» **Collected data entries**:
Lemma shr_1_spec m r s :
  0 <= m ->
  shr_1 {| shr_m := m; shr_r := r; shr_s := s |} =
    {| shr_m := m / 2; shr_r := Z.odd m; shr_s := orb r s |}.
Proof.
  intros Hm. destruct m as [|[p|p|]|p]; try lia; cbn [shr_1 Z.odd].
  - reflexivity.
  - f_equal. rewrite Pos2Z.inj_xI. apply Z.div_unique with 1; lia.
  - f_equal. rewrite Pos2Z.inj_xO. apply Z.div_unique with 0; lia.
  - reflexivity.
Qed.

(** [k] steps of [shr_1] from an exact record: the quotient by [2 ^ k], the
    bit below it and whether anything lower is set. *)
Lemma shr_iter_spec m (k : nat) :
  0 <= m ->
  Nat.iter (S k) shr_1 {| shr_m := m; shr_r := false; shr_s := false |} =
    {| shr_m := m / 2 ^ Z.of_nat (S k);
       shr_r := Z.odd (m / 2 ^ Z.of_nat k);
       shr_s := negb (m mod 2 ^ Z.of_nat k =? 0) |}.
Proof.
  intros Hm. induction k as [|k IH].
  - cbn [Nat.iter]. rewrite shr_1_spec by assumption.
    change (2 ^ Z.of_nat 1) with 2. change (2 ^ Z.of_nat 0) with 1.
    rewrite Z.div_1_r, Z.mod_1_r. reflexivity.
  - change (Nat.iter (S (S k)) shr_1 ?x) with (shr_1 (Nat.iter (S k) shr_1 x)).
    rewrite IH, shr_1_spec by (apply Z.div_pos; [lia | apply Z.pow_pos_nonneg; lia]).
    assert (HP : 0 < 2 ^ Z.of_nat k) by (apply Z.pow_pos_nonneg; lia).
    assert (HS : 2 ^ Z.of_nat (S k) = 2 ^ Z.of_nat k * 2).
    { rewrite Nat2Z.inj_succ, Z.pow_succ_r by lia. lia. }
    assert (HSS : 2 ^ Z.of_nat (S (S k)) = 2 ^ Z.of_nat (S k) * 2).
    { rewrite (Nat2Z.inj_succ (S k)), Z.pow_succ_r by lia. lia. }
    f_equal.
    + rewrite HSS, Z.div_div by lia. reflexivity.
    + rewrite HS, Z.rem_mul_r by lia.
      set (a := m mod 2 ^ Z.of_nat k). set (q := m / 2 ^ Z.of_nat k).
      assert (Ha : 0 <= a < 2 ^ Z.of_nat k) by (apply Z.mod_pos_bound; lia).
      rewrite Zmod_odd.
      destruct (Z.odd q); cbn [orb].
      * destruct (Z.eqb_spec (a + 2 ^ Z.of_nat k * 1) 0); [lia | reflexivity].
      * now rewrite Z.mul_0_r, Z.add_0_r.
Qed.
(** The four accumulators evolve independently. *)
Lemma cloudBox_from (pts : list StatePoint) :
  forall a b c d,
  fold_left (fun acc p => grow acc (x p) (y p)) pts (a, b, c, d)
  = (fold_left keepLow (map x pts) a, fold_left keepLow (map y pts) b,
     fold_left keepHigh (map x pts) c, fold_left keepHigh (map y pts) d).
Proof.
  induction pts as [|p rest IH]; intros a b c d; [reflexivity|].
  cbn [fold_left map]. rewrite grow_split. apply IH.
Qed.

Lemma keepLow_fold (qs : list Q) :
  forall a, exists m,
    fold_left keepLow (map Fin qs) (Fin a) = Fin m /\ lowest m (a :: qs).
Proof.
  induction qs as [|q rest IH]; intro a.
  - exists a. split; [reflexivity|]. split.
    + exists a. split; [now left | reflexivity].
    + intros z [<-|[]]. apply Qle_refl.
  - cbn [map fold_left]. unfold keepLow at 2. cbn [lt].
    destruct (Qltb_spec q a) as [H|H].
    + destruct (IH q) as (m & Hm & (z & Hz & Ez) & Hlow).
      exists m. split; [exact Hm|]. split.
      * exists z. split; [right; exact Hz | exact Ez].
      * intros t [<-|Ht]; [|now apply Hlow].
        apply Qle_trans with q; [apply Hlow; now left | lra].
    + apply Qnot_lt_le in H.
      destruct (IH a) as (m & Hm & (z & Hz & Ez) & Hlow).
      exists m. split; [exact Hm|]. split.
      * exists z. split; [|exact Ez].
        destruct Hz as [<-|Hz]; [now left | right; now right].
      * intros t [<-|[<-|Ht]].
        -- apply Hlow; now left.
        -- apply Qle_trans with a; [apply Hlow; now left | exact H].
        -- apply Hlow; now right.
Qed.

Lemma keepHigh_fold (qs : list Q) :
  forall a, exists m,
    fold_left keepHigh (map Fin qs) (Fin a) = Fin m /\ highest m (a :: qs).
Proof.
  induction qs as [|q rest IH]; intro a.
  - exists a. split; [reflexivity|]. split.
    + exists a. split; [now left | reflexivity].
    + intros z [<-|[]]. apply Qle_refl.
  - cbn [map fold_left]. unfold keepHigh at 2. unfold gt. cbn [lt].
    destruct (Qltb_spec a q) as [H|H].
    + destruct (IH q) as (m & Hm & (z & Hz & Ez) & Hhigh).
      exists m. split; [exact Hm|]. split.
      * exists z. split; [right; exact Hz | exact Ez].
      * intros t [<-|Ht]; [|now apply Hhigh].
        apply Qle_trans with q; [lra | apply Hhigh; now left].
    + apply Qnot_lt_le in H.
      destruct (IH a) as (m & Hm & (z & Hz & Ez) & Hhigh).
      exists m. split; [exact Hm|]. split.
      * exists z. split; [|exact Ez].
        destruct Hz as [<-|Hz]; [now left | right; now right].
      * intros t [<-|[<-|Ht]].
        -- apply Hhigh; now left.
        -- apply Qle_trans with a; [exact H | apply Hhigh; now left].
        -- apply Hhigh; now right.
Qed.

» **Task requirements**: Copy each line of the data above without altering a single character.

» **Task response**:
Lemma shr_1_spec m r s :
  0 <= m ->
  shr_1 {| shr_m := m; shr_r := r; shr_s := s |} =
    {| shr_m := m / 2; shr_r := Z.odd m; shr_s := orb r s |}.
Proof.
  intros Hm. destruct m as [|[p|p|]|p]; try lia; cbn [shr_1 Z.odd].
  - reflexivity.
  - f_equal. rewrite Pos2Z.inj_xI. apply Z.div_unique with 1; lia.
  - f_equal. rewrite Pos2Z.inj_xO. apply Z.div_unique with 0; lia.
  - reflexivity.
Qed.

(** [k] steps of [shr_1] from an exact record: the quotient by [2 ^ k], the
    bit below it and whether anything lower is set. *)
Lemma shr_iter_spec m (k : nat) :
  0 <= m ->
  Nat.iter (S k) shr_1 {| shr_m := m; shr_r := false; shr_s := false |} =
    {| shr_m := m / 2 ^ Z.of_nat (S k);
       shr_r := Z.odd (m / 2 ^ Z.of_nat k);
       shr_s := negb (m mod 2 ^ Z.of_nat k =? 0) |}.
Proof.
  intros Hm. induction k as [|k IH].
  - cbn [Nat.iter]. rewrite shr_1_spec by assumption.
    change (2 ^ Z.of_nat 1) with 2. change (2 ^ Z.of_nat 0) with 1.
    rewrite Z.div_1_r, Z.mod_1_r. reflexivity.
  - change (Nat.iter (S (S k)) shr_1 ?x) with (shr_1 (Nat.iter (S k) shr_1 x)).
    rewrite IH, shr_1_spec by (apply Z.div_pos; [lia | apply Z.pow_pos_nonneg; lia]).
    assert (HP : 0 < 2 ^ Z.of_nat k) by (apply Z.pow_pos_nonneg; lia).
    assert (HS : 2 ^ Z.of_nat (S k) = 2 ^ Z.of_nat k * 2).
    { rewrite Nat2Z.inj_succ, Z.pow_succ_r by lia. lia. }
    assert (HSS : 2 ^ Z.of_nat (S (S k)) = 2 ^ Z.of_nat (S k) * 2).
    { rewrite (Nat2Z.inj_succ (S k)), Z.pow_succ_r by lia. lia. }
    f_equal.
    + rewrite HSS, Z.div_div by lia. reflexivity.
    + rewrite HS, Z.rem_mul_r by lia.
      set (a := m mod 2 ^ Z.of_nat k). set (q := m / 2 ^ Z.of_nat k).
      assert (Ha : 0 <= a < 2 ^ Z.of_nat k) by (apply Z.mod_pos_bound; lia).
      rewrite Zmod_odd.
      destruct (Z.odd q); cbn [orb].
      * destruct (Z.eqb_spec (a + 2 ^ Z.of_nat k * 1) 0); [lia | reflexivity].
      * now rewrite Z.mul_0_r, Z.add_0_r.
Qed.
(** The four accumulators evolve independently. *)
Lemma cloudBox_from (pts : list StatePoint) :
  forall a b c d,
  fold_left (fun acc p => grow acc (x p) (y p)) pts (a, b, c, d)
  = (fold_left keepLow (map x pts) a, fold_left keepLow (map y pts) b,
     fold_left keepHigh (map x pts) c, fold_left keepHigh (map y pts) d).
Proof.
  induction pts as [|p rest IH]; intros a b c d; [reflexivity|].
  cbn [fold_left map]. rewrite grow_split. apply IH.
Qed.

Lemma keepLow_fold (qs : list Q) :
  forall a, exists m,
    fold_left keepLow (map Fin qs) (Fin a) = Fin m /\ lowest m (a :: qs).
Proof.
  induction qs as [|q rest IH]; intro a.
  - exists a. split; [reflexivity|]. split.
    + exists a. split; [now left | reflexivity].
    + intros z [<-|[]]. apply Qle_refl.
  - cbn [map fold_left]. unfold keepLow at 2. cbn [lt].
    destruct (Qltb_spec q a) as [H|H].
    + destruct (IH q) as (m & Hm & (z & Hz & Ez) & Hlow).
      exists m. split; [exact Hm|]. split.
      * exists z. split; [right; exact Hz | exact Ez].
      * intros t [<-|Ht]; [|now apply Hlow].
        apply Qle_trans with q; [apply Hlow; now left | lra].
    + apply Qnot_lt_le in H.
      destruct (IH a) as (m & Hm & (z & Hz & Ez) & Hlow).
      exists m. split; [exact Hm|]. split.
      * exists z. split; [|exact Ez].
        destruct Hz as [<-|Hz]; [now left | right; now right].
      * intros t [<-|[<-|Ht]].
        -- apply Hlow; now left.
        -- apply Qle_trans with a; [apply Hlow; now left | exact H].
        -- apply Hlow; now right.
Qed.

Lemma keepHigh_fold (qs : list Q) :
  forall a, exists m,
    fold_left keepHigh (map Fin qs) (Fin a) = Fin m /\ highest m (a :: qs).
Proof.
  induction qs as [|q rest IH]; intro a.
  - exists a. split; [reflexivity|]. split.
    + exists a. split; [now left | reflexivity].
    + intros z [<-|[]]. apply Qle_refl.
  - cbn [map fold_left]. unfold keepHigh at 2. unfold gt. cbn [lt].
    destruct (Qltb_spec a q) as [H|H].
    + destruct (IH q) as (m & Hm & (z & Hz & Ez) & Hhigh).
      exists m. split; [exact Hm|]. split.
      * exists z. split; [right; exact Hz | exact Ez].
      * intros t [<-|Ht]; [|now apply Hhigh].
        apply Qle_trans with q; [lra | apply Hhigh; now left].
    + apply Qnot_lt_le in H.
      destruct (IH a) as (m & Hm & (z & Hz & Ez) & Hhigh).
      exists m. split; [exact Hm|]. split.
      * exists z. split; [|exact Ez].
        destruct Hz as [<-|Hz]; [now left | right; now right].
      * intros t [<-|[<-|Ht]].
        -- apply Hhigh; now left.
        -- apply Qle_trans with a; [exact H | apply Hhigh; now left].
        -- apply Hhigh; now right.
Qed.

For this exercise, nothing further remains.